For any creative (or even anyone out there who ever wanted something), this book has been on must-read lists forever. It’s a series of — you guessed it — letters written by Rainer Maria Rilke to Franz Xaver Kappus. Kappus was a future writer who, at the time, was serving at the Austrian Military Academy. The letters are mixture of self-esteem boosts as Rilke convinces the young writer-to-be to not give up on his art, and a commentary on what art should be — what it should be able to do, and what you become capable of when you give into creative freedom.

It has burgeoned such famous, yet deeply personal favorite quotes as: “Perhaps all the dragons in our lives are princesses who are waiting to see us act, just once, with beauty and courage.
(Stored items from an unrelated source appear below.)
Definition xsan_config_set_string (a : set_alloc) (c : xsan_config) (key value : option cstring) :
    xsan_config * bool := set_config_item a c key (CString value).
Definition xsan_config_set_int (a : set_alloc) (c : xsan_config) (key : option cstring) (value : Z) :
    xsan_config * bool := set_config_item a c key (CInt value).
Definition xsan_config_set_long (a : set_alloc) (c : xsan_config) (key : option cstring) (value : Z) :
    xsan_config * bool := set_config_item a c key (CLong value).
Definition xsan_config_set_double (a : set_alloc) (c : xsan_config) (key : option cstring) (value : D) :
    xsan_config * bool := set_config_item a c key (CDouble value).
Definition xsan_config_set_bool (a : set_alloc) (c : xsan_config) (key : option cstring) (value : bool) :
    xsan_config * bool := set_config_item a c key (CBool value).

Definition xsan_config_create (alloc_ok : bool) : option xsan_config :=
  if alloc_ok then Some (Config [] 0 None false 0) else None.

Definition find_config_item (c : xsan_config) (key : option cstring) : option config_value :=
  key ≫= find_item (cf_items c).

Definition xsan_config_get_string (c : xsan_config) (key dflt : option cstring) :
    option cstring :=
  match find_config_item c key with Some (CString s) => s | _ => dflt end.
Definition xsan_config_get_int (c : xsan_config) (key : option cstring) (dflt : Z) : Z :=
  match find_config_item c key with Some (CInt n) => n | _ => dflt end.
Definition xsan_config_get_long (c : xsan_config) (key : option cstring) (dflt : Z) : Z :=
  match find_config_item c key with Some (CLong n) => n | _ => dflt end.
Definition xsan_config_get_double (c : xsan_config) (key : option cstring) (dflt : D) : D :=
  match find_config_item c key with Some (CDouble d) => d | _ => dflt end.
Definition xsan_config_get_bool (c : xsan_config) (key : option cstring) (dflt : bool) : bool :=
  match find_config_item c key with Some (CBool b) => b | _ => dflt end.

Definition xsan_config_has_key (c : xsan_config) (key : option cstring) : bool :=
  bool_decide (is_Some (find_config_item c key)).

Definition xsan_config_remove_key (c : xsan_config) (key : option cstring) :
    xsan_config * bool :=
  match key ≫= remove_item (cf_items c) with
  | Some l => (with_items c l (wrap 64 (cf_count c - 1)), true)
  | None => (c, false)
  end.

Definition xsan_config_clear (c : xsan_config) : xsan_config := with_items c [] 0.
Definition xsan_config_get_item_count (c : xsan_config) : Z := cf_count c.
Definition xsan_config_set_auto_reload (c : xsan_config) (b : bool) : xsan_config :=
  Config (cf_items c) (cf_count c) (cf_file c) b (cf_modified c).

(** [stat] is the modification time, [None] when it fails. *)
Definition xsan_config_is_modified (stat : option Z) (c : xsan_config) : bool :=
  match cf_file c, stat with Some _, Some t => cf_modified c <? t | _, _ => false end.

(** ** Loading *)

(** The type of a value is the first whose parser accepts the text. *)
Definition parse_value (a : set_alloc) (s : cstring) : config_value :=
  match xsan_str_to_int (Some s) with
  | Some n => CInt n
  | None =>
      match xsan_str_to_long (Some s) with
      | Some n => CLong n
      | None =>
          match str_to_double s with
          | Some d => CDouble d
          | None =>
              match xsan_str_to_bool (fun _ => sa_lower a) (Some s) with
              | Some b => CBool b
              | None => CString (Some s)
              end
          end
      end
  end.

(** Lines the parser accepts are stored, [al] giving the allocations of each. *)
Fixpoint load_lines (al : nat -> set_alloc) (i : nat) (lines : list cstring)
    (c : xsan_config) : xsan_config :=
  match lines with
  | [] => c
  | line :: lines =>
      let c :=
        match xsan_parse_config_line (Some line) [] [] 256 512 with
        | (true, k, v) => (set_config_item (al i) c (Some k) (parse_value (al i) v)).1
        | _ => c
        end in
      load_lines al (S i) lines c
  end.

(** [fgets] with a buffer of [room + 1] bytes: up to [room] characters, ending
    after a newline. *)
Fixpoint fgets (room : nat) (text : cstring) : cstring * cstring :=
  match room, text with
  | S room, c :: text =>
      if decide (c = "010"%char) then ([c], text)
      else let '(l, rest) := fgets room text in (c :: l, rest)
  | _, _ => ([], text)
  end.

(** Every call consumes a character, so the length of the text is enough fuel. *)
Fixpoint fgets_lines (fuel : nat) (text : cstring) : list cstring :=
  match fuel, text with
  | S fuel, _ :: _ =>
      let '(l, rest) := fgets 1023 text in cstr_of l :: fgets_lines fuel rest
  | _, _ => []
  end.

(** [file] is the content and modification time of the file ([None] when it cannot
    be opened or examined), [own_path] says that the path is the buffer
    [config->config_file], which is freed before it is copied. *)
Definition xsan_config_load_from_file (al : nat -> set_alloc) (dup_ok own_path : bool)
    (file : option cstring) (stat : option Z) (c : xsan_config) (path : option cstring) :
    option (xsan_config * bool) :=
  match path, file with
  | None, _ | _, None => Some (c, false)
  | Some path, Some text =>
      if own_path then None else
      let c := Config (cf_items c) (cf_count c) (if dup_ok then Some path else None)
                 (cf_auto_reload c) (default (cf_modified c) stat) in
      Some (load_lines al 0 (fgets_lines (length text) text) (xsan_config_clear c), true)
  end.

Definition xsan_config_reload (al : nat -> set_alloc) (dup_ok : bool) (file : option cstring)
    (stat : option Z) (c : xsan_config) : option (xsan_config * bool) :=
  match cf_file c with
  | None => Some (c, false)
  | Some path => xsan_config_load_from_file al dup_ok true file stat c (Some path)
  end.

(** The tokens of [strtok] with the newline as delimiter. *)
Fixpoint newline_tokens (fuel : nat) (s : cstring) : list cstring :=
  match fuel, strtok ["010"%char] s with
  | S fuel, Some (t, rest) => t :: newline_tokens fuel rest
  | _, _ => []
  end.

Definition xsan_config_load_from_string (al : nat -> set_alloc) (dup_ok : bool)
    (c : xsan_config) (s : option cstring) : xsan_config * bool :=
  match s with
  | None => (c, false)
  | Some s =>
      let c := xsan_config_clear c in
      if negb dup_ok then (c, false) else
      (load_lines al 0 (newline_tokens (S (length s)) s) c, true)
  end.

(** ** Saving *)

Definition print_value (v : config_value) : option cstring :=
  match v with
  | CString s => s
  | CInt n | CLong n => Some (print_signed n)
  | CDouble d => Some (print_double d)
  | CBool b => Some (if b then $"true" else $"false")
  end.

Definition item_line (kv : cstring * config_value) : option cstring :=
  p ← print_value kv.2; Some (kv.1 ++ $" = " ++ p ++ ["010"%char]).

(** The text written by [xsan_config_save_to_file]; [stamp] is the result of
    [ctime].  Printing a null string with [%s] is not defined. *)
Definition saved_text (stamp : cstring) (c : xsan_config) : option cstring :=
  lines ← mapM item_line (cf_items c);
  Some (($"# XSAN Configuration File" ++ ["010"%char]) ++
        ($"# Generated at " ++ stamp ++ ["010"%char]) ++ ["010"%char] ++ concat lines).

Definition xsan_config_save_to_file (open_ok : bool) (stamp : cstring) (c : xsan_config)
    (path : option cstring) : option (option cstring * bool) :=
  match path with
  | None => Some (None, false)
  | Some _ =>
      if negb open_ok then Some (None, false) else
      text ← saved_text stamp c; Some (Some text, true)
  end.

(** ** Validation *)

Definition xsan_config_validate (c : xsan_config) : bool :=
  let port := xsan_config_get_int c (Some $"node.port") 0 in
  let replicas := xsan_config_get_int c (Some $"storage.replication_factor") 0 in
  let quorum := xsan_config_get_int c (Some $"cluster.quorum_size") 0 in
  xsan_config_has_key c (Some $"node.id") && xsan_config_has_key c (Some $"node.name") &&
  negb ((port <? 1024) || (65535 <? port)) && negb ((replicas <? 1) || (10 <? replicas)) &&
  negb (quorum <? 1).

(** * Theorems *)

(** ** The store as a map *)

Inductive config_op :=
  | OpSet (a : set_alloc) (key : cstring) (v : config_value)
  | OpRemove (key : cstring)
  | OpClear
  | OpFind (key : cstring)
  | OpCount.

Inductive config_out :=
  | OutBool (b : bool)
  | OutValue (v : option config_value)
  | OutCount (n : Z)
  | OutNone.

Definition config_step (c : xsan_config) (op : config_op) : xsan_config * config_out :=
  match op with
  | OpSet a k v => let '(c, b) := set_config_item a c (Some k) v in (c, OutBool b)
  | OpRemove k => let '(c, b) := xsan_config_remove_key c (Some k) in (c, OutBool b)
  | OpClear => (xsan_config_clear c, OutNone)
  | OpFind k => (c, OutValue (find_config_item c (Some k)))
  | OpCount => (c, OutCount (xsan_config_get_item_count c))
  end.

(** The specification: a finite map.  Setting a key replaces its value; a new key
    is refused when its item or name cannot be allocated, and a string that cannot
    be copied leaves a null value behind. *)
Definition map_step (m : gmap cstring config_value) (op : config_op) :
    gmap cstring config_value * config_out :=
  match op with
  | OpSet a k v =>
      match v with
      | CString None => (m, OutBool false)
      | _ =>
          if bool_decide (m !! k = None) && negb (sa_item a && sa_key a)
          then (m, OutBool false)
          else (<[k := (stored_value a v).1]> m, OutBool (stored_value a v).2)
      end
  | OpRemove k => (delete k m, OutBool (bool_decide (is_Some (m !! k))))
  | OpClear => (∅, OutNone)
  | OpFind k => (m, OutValue (m !! k))
  | OpCount => (m, OutCount (wrap 64 (Z.of_nat (size m))))
  end.

(** The list represents the map: no key twice, and the stored count is its length. *)
Record config_rep (c : xsan_config) (m : gmap cstring config_value) : Prop := {
  rep_nodup : NoDup (cf_items c).*1;
  rep_map : m = list_to_map (cf_items c);
  rep_count : cf_count c = wrap 64 (Zlen (cf_items c))
}.

Lemma find_item_map l k : find_item l k = (list_to_map l : gmap cstring config_value) !! k.
Proof.
  induction l as [|[k' v] l IH]; simpl; [now rewrite lookup_empty|].
  destruct (decide (k' = k)) as [->|Hne]; [now rewrite lookup_insert_eq|].
  now rewrite lookup_insert_ne.
Qed.

Lemma update_item_keys l k v : (update_item l k v).*1 = l.*1.
Proof.
  induction l as [|[k' w] l IH]; simpl; [done|].
  destruct (decide (k' = k)); simpl; [done|]. f_equal. exact IH.
Qed.

Lemma update_item_len l k v : Zlen (update_item l k v) = Zlen l.
Proof.
  induction l as [|[k' w] l IH]; simpl; [done|].
  destruct (decide (k' = k)); rewrite !Zlen_cons; [done|]. now rewrite IH.
Qed.

Lemma update_item_map l k v :
  is_Some (find_item l k) ->
  list_to_map (update_item l k v) = <[k := v]> (list_to_map l : gmap cstring config_value).
Proof.
  induction l as [|[k' w] l IH]; simpl; [now intros [? ?]|].
  destruct (decide (k' = k)) as [->|Hne]; intros Hs; simpl.
  - now rewrite insert_insert_eq.
  - rewrite IH by done. now apply insert_insert_ne.
Qed.

Lemma remove_item_spec l k :
  NoDup l.*1 ->
  match remove_item l k with
  | None => find_item l k = None
  | Some l' => is_Some (find_item l k) /\ sublist l'.*1 l.*1 /\ Zlen l = 1 + Zlen l' /\
      list_to_map l' = delete k (list_to_map l : gmap cstring config_value)
  end.
Proof.
  induction l as [|[k' w] l IH]; simpl; [done|]. intros [Hk Hnd]%NoDup_cons.
  destruct (decide (k' = k)) as [->|Hne].
  - split_and!; [eauto|now apply sublist_cons|apply Zlen_cons|].
    rewrite delete_insert_id; [done|]. now apply not_elem_of_list_to_map_1.
  - specialize (IH Hnd). destruct (remove_item l k) as [l'|]; simpl; [|done].
    destruct IH as (Hf & Hs & Hl & ->). split_and!; [done|now apply sublist_skip| |].
    + rewrite !Zlen_cons. lia.
    + now rewrite delete_insert_ne.
Qed.

Lemma list_to_map_size (l : list (cstring * config_value)) :
  NoDup l.*1 -> Z.of_nat (size (list_to_map l : gmap cstring config_value)) = Zlen l.
Proof.
  induction l as [|[k v] l IH]; simpl; [done|]. intros [Hk Hnd]%NoDup_cons.
  rewrite map_size_insert_None by now apply not_elem_of_list_to_map_1.
  rewrite Zlen_cons, <- IH by done. lia.
Qed.

Lemma wrap_succ n : wrap 64 (wrap 64 n + 1) = wrap 64 (1 + n).
Proof. unfold wrap. rewrite Zplus_mod_idemp_l. f_equal. lia. Qed.

Lemma wrap_pred n : wrap 64 (wrap 64 (1 + n) - 1) = wrap 64 n.
Proof. unfold wrap. rewrite Zminus_mod_idemp_l. f_equal. lia. Qed.
(* ===== verification/Memory.v ===== *)
(** * Memory manager ([src/src/utils/memory.c], lines 19-362 and 541-612)

    The global state of the tracking allocator and its operations.  The calls of
    the C library are explicit: [a] is the address that [malloc] or [realloc]
    returns ([None] is the null pointer), and [mm_raw] holds the blocks it handed
    out without a header.  A call has one of three outcomes: it returns, it locks
    the mutex that it already holds, or it reads or frees memory that it must not.

    The headers of debug mode form a doubly linked list; it is the list of its
    elements.  The list can only be reset while it is empty ([init_blocks_empty]),
    so a header outside the list is never live. *)

From stdpp Require Import prelude gmap strings.
From Stdlib Require Import ZArith Lia Ascii.
From S2P Require Import Prelude Errors StringUtils.

(** ** Outcomes *)

Inductive outcome (A : Type) :=
  | Ret (a : A)
  | Deadlock
  | Undefined.
Arguments Ret {A} a.
Arguments Deadlock {A}.
Arguments Undefined {A}.

Definition obind {A B} (x : outcome A) (f : A -> outcome B) : outcome B :=
  match x with Ret a => f a | Deadlock => Deadlock | Undefined => Undefined end.

Notation "x <~ e ; k" := (obind e (fun x => k))
  (at level 100, e at level 90, k at level 200, right associativity) : xsan_scope.
Notation "' p <~ e ; k" := (obind e (fun p => k))
  (at level 100, p pattern, e at level 90, k at level 200, right associativity) : xsan_scope.

(** ** State *)

Record xsan_memory_stats := MemStats {
  ms_total_allocated : Z;
  ms_total_freed : Z;
  ms_current_allocated : Z;
  ms_peak_allocated : Z;
  ms_allocation_count : Z;
  ms_free_count : Z
}.

Definition stats0 : xsan_memory_stats := MemStats 0 0 0 0 0 0.

(** A tracked block: address of the data, size asked for, bytes the header and the
    data have together. *)
Record tracked := Tracked { tr_ptr : ptr; tr_size : Z; tr_room : Z }.

Record memory_mgr := MemMgr {
  mm_initialized : bool;
  mm_debug : bool;
  mm_stats : xsan_memory_stats;
  mm_blocks : list tracked;
  mm_raw : gmap Z Z;
  mm_oom_callback : bool;
  mm_oom_calls : list Z;
  mm_locked : bool
}.

Definition memory0 : memory_mgr := MemMgr false false stats0 [] ∅ false [] false.

Definition HEADER_SIZE : Z := 48.

Implicit Types m : memory_mgr.

Definition with_lock m (b : bool) : memory_mgr :=
  MemMgr (mm_initialized m) (mm_debug m) (mm_stats m) (mm_blocks m) (mm_raw m)
    (mm_oom_callback m) (mm_oom_calls m) b.
Definition with_stats m (s : xsan_memory_stats) : memory_mgr :=
  MemMgr (mm_initialized m) (mm_debug m) s (mm_blocks m) (mm_raw m)
    (mm_oom_callback m) (mm_oom_calls m) (mm_locked m).
Definition with_blocks m (l : list tracked) : memory_mgr :=
  MemMgr (mm_initialized m) (mm_debug m) (mm_stats m) l (mm_raw m)
    (mm_oom_callback m) (mm_oom_calls m) (mm_locked m).
Definition with_raw m (r : gmap Z Z) : memory_mgr :=
  MemMgr (mm_initialized m) (mm_debug m) (mm_stats m) (mm_blocks m) r
    (mm_oom_callback m) (mm_oom_calls m) (mm_locked m).

Definition mutex_lock m : outcome memory_mgr :=
  if mm_locked m then Deadlock else Ret (with_lock m true).
Definition mutex_unlock m : memory_mgr := with_lock m false.

(** The callback is called with the mutex held. *)
Definition run_oom m (size : Z) : memory_mgr :=
  MemMgr (mm_initialized m) (mm_debug m) (mm_stats m) (mm_blocks m) (mm_raw m)
    (mm_oom_callback m)
    (if mm_oom_callback m then mm_oom_calls m ++ [size] else mm_oom_calls m) (mm_locked m).
Lemma check_accounted c vol ps n i oks tid :
  ctx_ok c n oks tid -> oks + rc_failed c + Zlen ps = i -> i <= n ->
  exists t s, check_completion (WState (Some c) vol ps) = (t, Some s) /\
    accounted n i oks tid s (users t) /\ ws_pending s = ps.
Proof.
  intros Hc Hi Hn. pose proof (Zlen_nonneg ps). unfold check_completion, deref. cbn [ws_ctx].
  rewrite tbind_ret. destruct (write_done c) eqn:Hd.
  - apply write_done_spec in Hd. rewrite (co_targeted _ _ _ _ Hc), (co_successful _ _ _ _ Hc) in Hd.
    assert (ps = []) as -> by (destruct ps; [done|rewrite Zlen_cons in *; pose proof (Zlen_nonneg ps); lia]).
    rewrite Zlen_nil in *. eexists _, _. split; [reflexivity|]. split; [|done].
    unfold accounted. simpl. split_and!; [lia|done|]. exists c. split_and!; [done..|lia].
  - assert (~ n <= oks + rc_failed c).
    { intros H'. apply not_true_iff_false in Hd. apply Hd, write_done_spec.
      now rewrite (co_targeted _ _ _ _ Hc), (co_successful _ _ _ _ Hc). }
    eexists _, _. split; [reflexivity|]. split; [|done].
    unfold accounted. simpl. split_and!; [done|done|lia|done].
Qed.

Lemma wrap32_count z : 0 <= z <= XSAN_MAX_REPLICAS -> wrap 32 (z + 1) = z + 1.
Proof. unfold XSAN_MAX_REPLICAS. intros. apply wrap_small. unfold in_u. pow2s. lia. Qed.

Lemma count_failure_ok c n oks tid e :
  ctx_ok c n oks tid -> oks + rc_failed c < n -> e <> XSAN_OK ->
  ctx_ok (count_failure c e) n oks tid /\ rc_failed (count_failure c e) = rc_failed c + 1.
Proof.
  intros [H1 H2 H3 [H4 H5] H6 H7] Hlt He. simpl. rewrite wrap32_count by lia. split; [|done].
  constructor; simpl; rewrite ?wrap32_count by lia; [done..|lia| |done].
  destruct (Z.eqb_spec (rc_final_status c) XSAN_OK); split; intros; (done || lia).
Qed.

Lemma count_success_ok c n oks tid :
  ctx_ok c n oks tid -> oks + rc_failed c < n ->
  ctx_ok (count_success c) n (oks + 1) tid /\ rc_failed (count_success c) = rc_failed c.
Proof.
  intros [H1 H2 H3 [H4 H5] H6 H7] Hlt. split; [|done].
  constructor; simpl; rewrite ?H3, ?wrap32_count by lia; (done || lia).
Qed.

(** Number of successes that a status adds. *)
Definition ok_count (st : xsan_error_t) : Z := if st =? XSAN_OK then 1 else 0.

Lemma count_result_ok c n oks tid st :
  ctx_ok c n oks tid -> oks + rc_failed c < n ->
  ctx_ok (count_result c st) n (oks + ok_count st) tid /\
  oks + ok_count st + rc_failed (count_result c st) = oks + rc_failed c + 1.
Proof.
  intros Hc Hlt. unfold count_result, ok_count. destruct (Z.eqb_spec st XSAN_OK).
  - destruct (count_success_ok c n oks tid Hc Hlt) as [H1 H2]. rewrite H2. split; [done|lia].
  - destruct (count_failure_ok c n oks tid st Hc Hlt ltac:(done)) as [H1 H2].
    rewrite H2, Z.add_0_r. split; [done|lia].
Qed.
(* ===== verification/ReplicaRead.v ===== *)
(** * Reads with failover
    (the read path of [src/src/storage/volume_manager.c], lines 1001-1172, and the
    coordinator of [src/src/replication/xsan_replication.c])

    A read tries the replicas of its volume in order, the local one first, until one
    succeeds.  Its state is the coordinator context ([None] once freed) and whether
    the table of pending reads holds it; the table frees the contexts that are
    removed from it.  Attempts call each other recursively through callbacks; the
    fuel of [try_read_from_next_replica] bounds the depth, and [read_terminates]
    shows that four is enough.  What a call yields is [None] when the fuel runs out. *)

From stdpp Require Import prelude strings gmap.
From Stdlib Require Import ZArith Lia Ascii.
From S2P Require Import Prelude Errors Protocol NodeComm StringUtils Json VolumeMeta MetadataStore.
From S2P Require Import Cluster Volume Io VolumeIo Replication.

(** ** The coordinator *)

Record xsan_replica_read_coordinator_ctx := ReadCtx {
  rd_vol : xsan_volume;
  rd_offset : Z;
  rd_length : Z;
  rd_idx : Z;                          (* current_replica_idx_to_try *)
  rd_last_status : xsan_error_t;
  rd_tid : Z;
  rd_dma : option (list Z);            (* contents of internal_dma_buffer *)
  rd_op : option xsan_per_replica_op_ctx
}.

Definition xsan_replica_read_coordinator_ctx_create (alloc_ok : bool)
    (vol : option xsan_volume) (buffer cb : bool) (off len tid : Z) :
    option xsan_replica_read_coordinator_ctx :=
  match vol with
  | None => None
  | Some vol =>
      if negb buffer || negb cb || negb alloc_ok then None
      else Some (ReadCtx vol off len 0 XSAN_OK tid None None)
  end.

Record rstate := RState {
  rs_ctx : option xsan_replica_read_coordinator_ctx;
  rs_table : bool
}.

(** Calls that are visible outside: the local I/O accepted, a request on the wire,
    the copy into the user's buffer, the user's callback. *)
Inductive revent :=
  | RLocal
  | RSent (node : uuid) (m : xsan_message)
  | RCopied (data : list Z)
  | RUser (status : xsan_error_t).

Definition read_req_payload (id : uuid) (lba num_blocks : Z) : list Z :=
  le_bytes 16 id ++ le_bytes 8 lba ++ le_bytes 4 num_blocks.
Definition XSAN_REPLICA_READ_REQ_PAYLOAD_SIZE : Z := 28.

Section Reads.
Context {JC : JsonC} {SU : SpdkUuid} {SC : StorageCodes}.
Context {St : Type} {MS : MetaStore St} {DM : Type} {DK : DiskManager DM}.
Variable get_by_id : xsan_volume_manager St DM -> uuid -> option xsan_volume.

Definition rderef (s : rstate) : traced revent xsan_replica_read_coordinator_ctx :=
  match rs_ctx s with Some c => tret c | None => tundef end.

(** Freeing a context that is no longer live is undefined. *)
Definition xsan_replica_read_coordinator_ctx_free (s : rstate) : traced revent rstate :=
  let* _ := rderef s in tret (RState None (rs_table s)).

(** Removal from the table, which destroys the value it holds. *)
Definition pending_remove (s : rstate) : traced revent rstate :=
  if rs_table s then
    let* s := xsan_replica_read_coordinator_ctx_free s in tret (RState (rs_ctx s) false)
  else tret s.

(** The end of a read: the user's callback, the removal and the release. *)
Definition finish_read (s : rstate) (status : xsan_error_t) : traced revent rstate :=
  let* _ := temit (RUser status) in
  let* s := pending_remove s in
  xsan_replica_read_coordinator_ctx_free s.

Definition with_attempt (c : xsan_replica_read_coordinator_ctx) (idx : Z)
    (last : xsan_error_t) (op : option xsan_per_replica_op_ctx) :
    xsan_replica_read_coordinator_ctx :=
  ReadCtx (rd_vol c) (rd_offset c) (rd_length c) idx last (rd_tid c) (rd_dma c) op.

Definition with_dma (c : xsan_replica_read_coordinator_ctx) (dma : list Z) :
    xsan_replica_read_coordinator_ctx :=
  ReadCtx (rd_vol c) (rd_offset c) (rd_length c) (rd_idx c) (rd_last_status c) (rd_tid c)
    (Some dma) (rd_op c).

(** Results of the local submission and of the calls for each remote attempt; the
    message of an attempt is created with its allocator. *)
Record read_env := ReadEnv {
  rn_local : option xsan_error_t;
  rn_dma : nat -> option (list Z);   (* a fresh DMA buffer *)
  rn_replica : nat -> replica_env;
  rn_put : nat -> bool
}.

Section Callbacks.
(** The next attempt. *)
Variable next : rstate -> traced revent (option rstate).

Definition next_attempt (s : rstate) (c : xsan_replica_read_coordinator_ctx)
    (status : xsan_error_t) (op : option xsan_per_replica_op_ctx) :
    traced revent (option rstate) :=
  next (RState (Some (with_attempt c (swrap 32 (rd_idx c + 1)) status op)) (rs_table s)).

(** [_xsan_replica_read_attempt_complete_cb]; a failed attempt frees the remote
    operation of the coordinator. *)
Definition read_attempt_complete_cb (s : rstate) (status : xsan_error_t) :
    traced revent (option rstate) :=
  let* c := rderef s in
  if status =? XSAN_OK then
    let* _ := (match rd_dma c with
               | Some dma => if 0 <? rd_idx c
                             then temit (RCopied (take (Z.to_nat (rd_length c)) dma)) else tret tt
               | None => tret tt
               end) in
    let* s := finish_read s XSAN_OK in tret (Some s)
  else next_attempt s c status None.

(** [_xsan_remote_replica_read_req_send_complete_cb]: after a failed send the
    operation, which the failed attempt has freed, is used again. *)
Definition read_req_send_complete_cb (s : rstate) (comm_status : Z) :
    traced revent (option rstate) :=
  let* c := rderef s in
  if negb (comm_status =? 0) then
    let* r := read_attempt_complete_cb s (xsan_error_from_errno (- comm_status)) in
    match r with None => tret None | Some _ => tundef end
  else tret (Some (RState (Some (with_attempt c (rd_idx c) (rd_last_status c) None))
                     (rs_table s))).

Definition read_connect_then_send_cb (se : send_env) (s : rstate) (sock : bool) (status : Z)
    (node : uuid) (m : xsan_message) : traced revent (option rstate) :=
  if (status =? 0) && sock then
    let '(e, cbs, _) := xsan_node_comm_send_msg (se_initialized se) true (se_thread se)
          (se_ctx_valid se) (se_busy se) (Some m) true (se_written se) in
    match cbs with
    | SendCallback st :: _ =>
        let* _ := (if st =? 0 then temit (RSent node m) else tret tt) in
        let* r := read_req_send_complete_cb s st in
        if negb (e =? XSAN_OK) then match r with None => tret None | Some _ => tundef end
        else tret r
    | [] => if negb (e =? XSAN_OK) then read_req_send_complete_cb s e else tret (Some s)
    end
  else read_attempt_complete_cb s (xsan_error_from_errno (- status)).

Definition read_request (re : replica_env) (tid : Z) (id : uuid) (bs off len : Z) :
    option xsan_message :=
  xsan_protocol_message_create (re_malloc re) (msg_type_code REPLICA_READ_BLOCK_REQ) tid
    (Some (read_req_payload id (off / bs) (wrap 32 (len / bs))))
    XSAN_REPLICA_READ_REQ_PAYLOAD_SIZE (re_fresh re).

(** A remote attempt on the replica [loc]. *)
Definition read_remote (env : read_env) (s : rstate) (c : xsan_replica_read_coordinator_ctx)
    (loc : xsan_replica_location) : traced revent (option rstate) :=
  let i := Z.to_nat (rd_idx c) in
  let re := rn_replica env i in
  match (match rd_dma c with
         | None => if 0 <? rd_length c then with_dma c <$> rn_dma env i else Some c
         | Some _ => Some c
         end) with
  | None => next_attempt s c XSAN_ERROR_OUT_OF_MEMORY (rd_op c)
  | Some c =>
      if negb (re_op re) then next_attempt s c XSAN_ERROR_OUT_OF_MEMORY (rd_op c) else
      let bs := v_block_size (rd_vol c) in
      match read_request re (rd_tid c) (v_id (rd_vol c)) bs (rd_offset c) (rd_length c) with
      | None => next_attempt s c XSAN_ERROR_OUT_OF_MEMORY (rd_op c)
      | Some m =>
          let op := ReplicaOp (r_node_id loc) (Some m) in
          let s := RState (Some (with_attempt c (rd_idx c) (rd_last_status c) (Some op)))
                     (rs_table s || rn_put env i) in
          match re_active re with
          | Some se => read_connect_then_send_cb se s true 0 (r_node_id loc) m
          | None =>
              let ce := re_connect re in
              match (xsan_node_comm_connect (ce_initialized ce) (ce_thread ce) (ce_alloc ce)
                       true (r_port loc) true (ce_sock ce)).2 with
              | ConnectCallback sock status :: _ =>
                  read_connect_then_send_cb (SendEnv true true true false (inl 0)) s sock
                    status (r_node_id loc) m
              | [] => tret (Some s)
              end
          end
      end
  end.
End Callbacks.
Perhaps everything that frightens us is, in its deepest essence, something helpless that wants our love.” Poignant stuff for a world ready to turn itself inside out with Islamophobia, homophobia, misogyny, xenophobia, and a plethora of other imbecilic “fears” against our fellow human being.

I’m going to cut this off here because if I don’t, I won’t stop. Which I’m fine with, but you will most certainly stop reading.

The point is, at the end of the day, these are the books that shaped my mind and adulthood. It’s not a perfect list (it’s all quite western) but I’d like to think I turned out pretty okay because of it. So get out there and read the books that will change your life — or, rather, the books that make it.